Directions:
Your task is to filter the entries and copy every line containing the string "match".

Information:
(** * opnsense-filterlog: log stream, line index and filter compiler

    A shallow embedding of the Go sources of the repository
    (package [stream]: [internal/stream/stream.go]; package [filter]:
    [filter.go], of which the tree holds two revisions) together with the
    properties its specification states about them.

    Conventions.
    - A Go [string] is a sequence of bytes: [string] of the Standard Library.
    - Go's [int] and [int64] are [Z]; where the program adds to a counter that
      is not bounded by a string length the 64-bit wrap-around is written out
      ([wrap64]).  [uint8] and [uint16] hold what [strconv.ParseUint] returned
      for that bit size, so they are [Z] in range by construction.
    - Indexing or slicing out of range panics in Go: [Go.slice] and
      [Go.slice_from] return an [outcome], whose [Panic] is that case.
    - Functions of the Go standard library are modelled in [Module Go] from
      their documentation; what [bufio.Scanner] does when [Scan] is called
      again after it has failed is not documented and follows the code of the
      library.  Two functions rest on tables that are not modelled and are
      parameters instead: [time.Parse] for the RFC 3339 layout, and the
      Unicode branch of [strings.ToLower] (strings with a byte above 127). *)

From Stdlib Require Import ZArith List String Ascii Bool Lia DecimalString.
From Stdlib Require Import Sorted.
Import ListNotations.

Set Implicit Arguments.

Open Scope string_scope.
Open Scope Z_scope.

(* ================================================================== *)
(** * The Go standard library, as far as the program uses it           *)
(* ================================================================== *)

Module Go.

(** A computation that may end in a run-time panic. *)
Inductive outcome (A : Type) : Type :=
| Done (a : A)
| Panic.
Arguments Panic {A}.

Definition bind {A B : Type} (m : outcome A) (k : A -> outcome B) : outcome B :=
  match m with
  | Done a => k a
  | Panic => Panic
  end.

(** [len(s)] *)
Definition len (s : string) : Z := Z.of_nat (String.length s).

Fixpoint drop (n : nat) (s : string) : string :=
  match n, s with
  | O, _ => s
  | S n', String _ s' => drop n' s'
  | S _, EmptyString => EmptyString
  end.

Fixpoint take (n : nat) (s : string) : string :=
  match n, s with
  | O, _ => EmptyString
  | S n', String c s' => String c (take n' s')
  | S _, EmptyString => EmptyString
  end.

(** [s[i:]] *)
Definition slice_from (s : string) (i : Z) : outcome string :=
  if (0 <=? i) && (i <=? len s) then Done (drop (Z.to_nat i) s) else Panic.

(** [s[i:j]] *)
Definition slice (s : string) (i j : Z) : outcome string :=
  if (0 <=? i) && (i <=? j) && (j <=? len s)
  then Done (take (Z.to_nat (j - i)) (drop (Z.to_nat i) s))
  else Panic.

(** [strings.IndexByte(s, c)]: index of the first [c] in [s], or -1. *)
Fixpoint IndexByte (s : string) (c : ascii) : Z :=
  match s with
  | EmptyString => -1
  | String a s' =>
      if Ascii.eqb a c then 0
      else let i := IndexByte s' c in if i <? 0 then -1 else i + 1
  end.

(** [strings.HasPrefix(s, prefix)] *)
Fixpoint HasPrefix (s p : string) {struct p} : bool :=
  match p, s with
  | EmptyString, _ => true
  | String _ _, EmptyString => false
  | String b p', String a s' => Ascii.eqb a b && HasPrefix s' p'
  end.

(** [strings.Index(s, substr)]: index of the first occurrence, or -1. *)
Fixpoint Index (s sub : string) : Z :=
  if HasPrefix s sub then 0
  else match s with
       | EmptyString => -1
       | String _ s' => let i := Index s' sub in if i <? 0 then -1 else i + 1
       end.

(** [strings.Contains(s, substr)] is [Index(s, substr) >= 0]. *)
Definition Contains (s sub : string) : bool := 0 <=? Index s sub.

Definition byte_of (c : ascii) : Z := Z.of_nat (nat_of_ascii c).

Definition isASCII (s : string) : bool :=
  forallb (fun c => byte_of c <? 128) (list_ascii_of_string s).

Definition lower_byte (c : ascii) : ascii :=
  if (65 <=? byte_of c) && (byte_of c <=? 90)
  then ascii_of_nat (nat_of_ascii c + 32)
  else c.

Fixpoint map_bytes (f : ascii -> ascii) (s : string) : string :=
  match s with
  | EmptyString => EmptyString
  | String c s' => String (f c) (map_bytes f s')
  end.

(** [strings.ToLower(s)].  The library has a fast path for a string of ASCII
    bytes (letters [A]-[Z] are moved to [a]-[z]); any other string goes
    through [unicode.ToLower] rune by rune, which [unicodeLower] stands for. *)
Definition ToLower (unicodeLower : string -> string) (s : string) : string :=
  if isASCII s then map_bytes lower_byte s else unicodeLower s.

Exercise solution:
  match m with
  match n, s with
  match n, s with
  match s with
  match p, s with
  else match s with
  match s with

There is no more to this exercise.